Bill and Hold Letter”  means a letter agreement entered into between an Account Debtor and Borrower, in the form previously approved by Lender (or such other form acceptable to Lender in its sole discretion), which includes, among other things, a no-offset acknowledgment from the Account Debtor.

Business Day” means any day (other than a Saturday or a Sunday) on which banks are open for business in New York City or Chicago; provided that, when determining the Term SOFR Reference Rate used in connection with a SOFR Loan or a Loan accruing interest at the Adjusted REVSOFR30 Rate without giving effect to the proviso contained in the definition for “REVSOFR30 Rate”, the term “Business Day” shall also exclude any day on which the Securities Industry and Financial Markets Association recommends that the fixed income departments of its members be closed for the entire day for purposes of trading in United States government securities.

CB Floating Rate” means the greater of the Prime Rate or 2.50%.  Any change in the CB Floating Rate due to a change in the Prime Rate shall be effective from and including the effective date of such change in the Prime Rate.
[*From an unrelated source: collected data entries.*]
(** * A shallow embedding of the sols.bet settlement contracts

    The repository holds several generations of one Anchor program:
    - [src/contract/lib.rs]        two-phase [place_bet] / [settle_game],
                                   [credit_win] / [debit_loss];
    - [src/contract/airdrop.rs]    [bet_and_settle] with the gem reward loop;
    - [src/contract/batch-settle.rs] [batch_settle] over signed profits;
    - [src/contract/src/lib.rs]    the v2 program: pause configuration,
                                   [deposit], [withdraw], [bet_and_settle],
                                   [batch_settle] over stakes and payouts.

    All of them run against one ledger: lamport balances of accounts
    (held by the host), the typed account data of user vaults and of the
    house vault, and the pause configuration.  Each instruction handler is a
    computation in a small state and error monad over that ledger; the host
    runs an instruction atomically ([invoke]): on an error every tentative
    change is discarded.

    Arithmetic follows the Rust types: [u64], [u32] and [i64] values are [Z]
    with their range; the bare operators [+=], [-=] and unary [-] abort the
    instruction on overflow (Anchor workspaces build with
    [overflow-checks = true]), [checked_add] returns the typed [Overflow]
    error, [saturating_sub] clamps at zero, [as u8] keeps the low 8 bits and
    [/] on [i64] truncates toward zero. *)

From Stdlib Require Import ZArith List String Bool Lia.
Import ListNotations.
Open Scope string_scope.
Open Scope Z_scope.

(** ** Machine integers *)

Definition U64_MAX : Z := 2 ^ 64 - 1.
Definition U32_MAX : Z := 2 ^ 32 - 1.
Definition I64_MIN : Z := - 2 ^ 63.
Definition I64_MAX : Z := 2 ^ 63 - 1.

Definition in_u64 (x : Z) : bool := (0 <=? x) && (x <=? U64_MAX).
Definition in_i64 (x : Z) : bool := (I64_MIN <=? x) && (x <=? I64_MAX).

(** [x.saturating_sub(y)] on [u64]. *)
Definition saturating_sub (x y : Z) : Z := Z.max 0 (x - y).

(** [x as u8]: the low eight bits, two's complement. *)
Definition as_u8 (x : Z) : Z := x mod 256.

(** ** Errors *)

(** [VaultError] of the v2 program (a superset of the older ones). *)
Inductive VaultError :=
| InvalidAmount
| GamesInProgress
| InsufficientFunds
| NoActiveGame
| SettlementMismatch
| Unauthorized
| HouseInsufficient
| Overflow
| BatchTooLarge
| MaintenancePaused
| EmergencyPaused
| InvalidMultiplier.

(** What an instruction can fail with: a [VaultError] from [require!] or
    [ok_or], a panic of the Rust code (arithmetic overflow, index out of
    bounds), a failing system transfer, or Anchor's account validation that
    runs before the handler. *)
Inductive ProgramError :=
| Vault (e : VaultError)
| Panic
| TransferFailed
| AccountNotInitialized
| AccountAlreadyInitialized
| ConstraintHasOne
| ConstraintAddress.

Inductive result (A : Type) :=
| Ok (a : A)
| Err (e : ProgramError).
Arguments Ok {A} a.
Arguments Err {A} e.

(** ** Accounts and ledger *)

Definition Pubkey := string.

Definition pk_eqb (a b : Pubkey) : bool := String.eqb a b.

(** The hard-coded identities of the sources. *)
Definition AUTHORITY_PUBKEY : Pubkey := "CBKPbzTqdz4TMa1qoGCAokuSASGkAXtKZ9EWovwnSSfG".
Definition ADMIN : Pubkey := "4y1oXmheqD5VNScoNwLH17WQQExXSxBasH6TTwCb4iN5".
Definition MULTISIG : Pubkey := "BMprzPNF9FTni4mJWwCJnk91ZzhKdxGCx7BwPckMRzBt".

(** The house vault is the PDA [b"house_vault"]; [initialize_house] is the
    only way to create a [HouseVault] account, so there is one. *)
Definition HOUSE : Pubkey := "house_vault".

Record UserVault := mkUserVault {
  owner : Pubkey;
  locked_amount : Z;   (* u64 *)
  active_games : Z;    (* u32 *)
  accum_wager : Z      (* u64 *)
}.

Record PauseConfig := mkPauseConfig {
  maintenance_pause : bool;
  maintenance_start_time : Z;       (* i64 *)
  maintenance_duration_hours : Z;   (* u8 *)
  emergency_pause : bool
}.

Record Ledger := mkLedger {
  lamports : Pubkey -> Z;              (* host-held balance of every account *)
  vaults : Pubkey -> option UserVault; (* UserVault data, None: no account *)
  total_volume : Z;                    (* HouseVault.total_volume, u64 *)
  pause_config : PauseConfig
}.

Definition upd {A} (f : Pubkey -> A) (k : Pubkey) (v : A) : Pubkey -> A :=
  fun k' => if pk_eqb k k' then v else f k'.

(** ** The instruction monad *)

Definition M (A : Type) := Ledger -> result (A * Ledger).

Definition ret {A} (a : A) : M A := fun s => Ok (a, s).
Definition bind {A B} (m : M A) (k : A -> M B) : M B :=
  fun s => match m s with
           | Ok (a, s') => k a s'
           | Err e => Err e
           end.

Notation "x <- m ;; k" := (bind m (fun x => k))
  (at level 61, m at next level, right associativity).
Notation "m ;;; k" := (bind m (fun _ => k))
  (at level 61, right associativity).

Definition fail {A} (e : ProgramError) : M A := fun _ => Err e.

(** [require!(cond, VaultError::e)] *)
Definition require (b : bool) (e : VaultError) : M unit :=
  if b then ret tt else fail (Vault e).

Definition get : M Ledger := fun s => Ok (s, s).
Definition put (s : Ledger) : M unit := fun _ => Ok (tt, s).

Definition get_lamports (k : Pubkey) : M Z := fun s => Ok (lamports s k, s).

Definition set_lamports (k : Pubkey) (v : Z) : M unit :=
  fun s => Ok (tt, mkLedger (upd (lamports s) k v) (vaults s)
                            (total_volume s) (pause_config s)).

(** [**info.try_borrow_mut_lamports()? -= x] *)
Definition sub_lamports (k : Pubkey) (x : Z) : M unit :=
  b <- get_lamports k ;;
  if in_u64 (b - x) then set_lamports k (b - x) else fail Panic.

(** [**info.try_borrow_mut_lamports()? += x] *)
Definition add_lamports (k : Pubkey) (x : Z) : M unit :=
  b <- get_lamports k ;;
  if in_u64 (b + x) then set_lamports k (b + x) else fail Panic.

(** The [Account<'info, UserVault>] deserialisation done by Anchor. *)
Definition load_vault (k : Pubkey) : M UserVault :=
  fun s => match vaults s k with
           | Some v => Ok (v, s)
           | None => Err AccountNotInitialized
           end.

Definition store_vault (k : Pubkey) (v : UserVault) : M unit :=
  fun s => Ok (tt, mkLedger (lamports s) (upd (vaults s) k (Some v))
                            (total_volume s) (pause_config s)).

Definition get_total_volume : M Z := fun s => Ok (total_volume s, s).

Definition set_total_volume (v : Z) : M unit :=
  fun s => Ok (tt, mkLedger (lamports s) (vaults s) v (pause_config s)).

Definition get_pause_config : M PauseConfig := fun s => Ok (pause_config s, s).

Definition set_pause_config (c : PauseConfig) : M unit :=
  fun s => Ok (tt, mkLedger (lamports s) (vaults s) (total_volume s) c).

(** [a.checked_add(b).ok_or(VaultError::Overflow)?] on [u64]. *)
Definition checked_add_u64 (a b : Z) : M Z :=
  if a + b <=? U64_MAX then ret (a + b) else fail (Vault Overflow).

(** The host's atomic invocation envelope: a failed instruction leaves the
    ledger as it was. *)
Definition invoke (m : M unit) (s : Ledger) : result unit * Ledger :=
  match m s with
  | Ok (_, s') => (Ok tt, s')
  | Err e => (Err e, s)
  end.

(** [system_instruction::transfer(from, to, amount)] invoked through the
    system program; it fails when [from] cannot cover [amount]. *)
Definition system_transfer (from to : Pubkey) (amount : Z) : M unit :=
  b <- get_lamports from ;;
  if b <? amount then fail TransferFailed else
  sub_lamports from amount ;;;
  t <- get_lamports to ;;
  if in_u64 (t + amount) then add_lamports to amount else fail TransferFailed.

(** ** The v2 program, [src/contract/src/lib.rs] *)
Module V2.

(** The pause check at the head of every balance-moving handler: the
    maintenance pause is cleared on a local clone of the configuration
    (never written back) once [elapsed_hours >= maintenance_duration_hours],
    with [elapsed_hours = ((now - start) / 3600) as u8]; [now] is
    [Clock::get()?.unix_timestamp]. *)
Definition pause_gate (now : Z) : M unit :=
  pc <- get_pause_config ;;
  pc' <- (if maintenance_pause pc then
            let elapsed_seconds := now - maintenance_start_time pc in
            if negb (in_i64 elapsed_seconds) then fail Panic else
            let elapsed_hours := as_u8 (Z.quot elapsed_seconds 3600) in
            if maintenance_duration_hours pc <=? elapsed_hours
            then ret (mkPauseConfig false 0 (maintenance_duration_hours pc)
                                    (emergency_pause pc))
            else ret pc
          else ret pc) ;;
  require (negb (emergency_pause pc')) EmergencyPaused ;;;
  require (negb (maintenance_pause pc')) MaintenancePaused.

(** [deposit]; the accounts [vault] ([has_one = owner]), [owner] and the
    paying [user] are validated by Anchor before the handler runs. *)
Definition deposit (now : Z) (owner_key user vault : Pubkey) (amount : Z)
  : M unit :=
  v <- load_vault vault ;;
  (if pk_eqb (owner v) owner_key then ret tt else fail ConstraintHasOne) ;;;
  require (0 <? amount) InvalidAmount ;;;
  pause_gate now ;;;
  system_transfer user vault amount.

(** [withdraw] *)
Definition withdraw (now : Z) (owner_key vault : Pubkey) (amount : Z)
  : M unit :=
  v <- load_vault vault ;;
  (if pk_eqb (owner v) owner_key then ret tt else fail ConstraintHasOne) ;;;
  require (0 <? amount) InvalidAmount ;;;
  pause_gate now ;;;
  require (active_games v =? 0) GamesInProgress ;;;
  bal <- get_lamports vault ;;
  require (amount <=? bal) InsufficientFunds ;;;
  sub_lamports vault amount ;;;
  add_lamports owner_key amount.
CBFR” when used in reference to: (a) a rate of interest, refers to the Adjusted REVSOFR30 Rate, unless the REVSOFR30 Rate shall not be available at such time, then it refers to the CB Floating Rate (unless an Alternate Rate shall have been established in accordance with Section 2.13), and (b) any Loan or Borrowing, refers to whether such Loan, or the Loans comprising such Borrowing, bear interest at a rate determined by reference to the Adjusted REVSOFR30 Rate or the CB Floating Rate.

Fifth Amendment Effective Date” means March 17, 2022.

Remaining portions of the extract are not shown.